参考までに、ウィリアム・オニール著「オニールの成長株発掘法」では次のように解説されています。
レラティブ・ストレングス指数とは、「インベスターズ・ビジネス・デイリー」紙が独自に開発した評価法で、ある特定の銘柄の値動きを市場の残りの値動きと過去52週間にわたり比較するもの。
そしてその評価として各銘柄に1〜99の数値が割り当てられる(Max99)。
例えば、
レラティブ・ストレングス指数が99の場合は、その銘柄の値動きは市場全体の99%の企業を上回ったことを意味している。
レラティブ・ストレングス指数が50の場合は、市場の銘柄の半分がその銘柄よりも良い値動きをし、残りの半分が悪い値動きだったことを意味する。

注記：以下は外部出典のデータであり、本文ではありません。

(** X11: binding a recognised option to [None] is the same as leaving it
    out: inserting such a binding anywhere into a mapping that lacks the
    key does not change how the method ends. *)
Theorem X11_None_as_absent (d1 d2 : dict) (k : string) :
  In k (get_args ResilienceSupportedOptions) ->
  has_key (d1 ++ d2)%list k = false ->
  outcome (d1 ++ (VStr k, VNone) :: d2)%list = outcome (d1 ++ d2)%list.
Proof.
  intros I H. rewrite !outcome_checks.
  assert (S : supported_key (VStr k) = true).
  { apply py_in_true. now exists k. }
  unfold checks, effective_noise_amplifier, length_check.
  rewrite (first_unsupported_insert _ _ _ VNone S).
  now rewrite !(get_insert_None _ _ _ _ H).
Qed.

Lemma X11_None_as_absent_witness :
  outcome ((VStr "noise_amplifier", VNone) :: d_cubic4) = outcome d_cubic4.
Proof.
  apply (X11_None_as_absent [] d_cubic4 "noise_amplifier");
    [now left | reflexivity].
Defined.

(** *** What an accepted mapping looks like *)

Lemma keys_str_keys (d : dict) :
  keys_supported d = true -> keys d = map VStr (str_keys d).
Proof.
  unfold keys_supported, str_keys, keys.
  induction d as [|[k v] d IH]; cbn [map fst forallb flat_map];
    [reflexivity|].
  intros H. apply andb_true_iff in H. destruct H as [Hk Hd].
  apply py_in_true in Hk. destruct Hk as [s [_ ->]]. cbn [app map].
  now rewrite <- (IH Hd).
Qed.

1950〜2008年の最高の値動きを示していた銘柄の、平均値は87。
出典元:ウィリアム・J・オニール著「オニールの成長株発掘法【第4版】」
そのほか
以下のような成長をしている銘柄以外は買わない。
- 適切な銘柄ランキングの上位であるべき
- EPS、売り上げ増加率、ROE、利益、製品の優位性の観点からその分野で1位の企業であるべき
- レラティブ・ストレングス指数が85以上
- 1日の平均出来高が数十万株以上あるものを中心に選ぶ
配当金やPER(株価収益率)を基準に株を買ってはならない。
チャートを読み適切なベースと正確な買いポイントを見極められるようになること。
起業家精神にあふれた「新しいアメリカ」を象徴する(IPOから10年以内)企業を中心にポートフォリオを構成する。

人それぞれですが、まずは基本のフォームを身につけ、
自分流の投資術を見出すことが大切だと思います。
オニール本とは、投資家にとっては教科書的なバイブル本として有名です。
その情報量もさることながら、120年分の株式市場から分析した内容になっていますので4000円という価格以上の知識がつまっていると思います。
これは書籍であるとともに、この理論により作られた「Market Smith 株式チャート分析 ソフトウェア」の説明書にもなっています。
本書は、題名からはファンダメンタル中心の内容かと思いつつ、実は7割方は売買タイミング(テクニカル分析)の詳細な解説が実際の豊富チャートをもとになされています。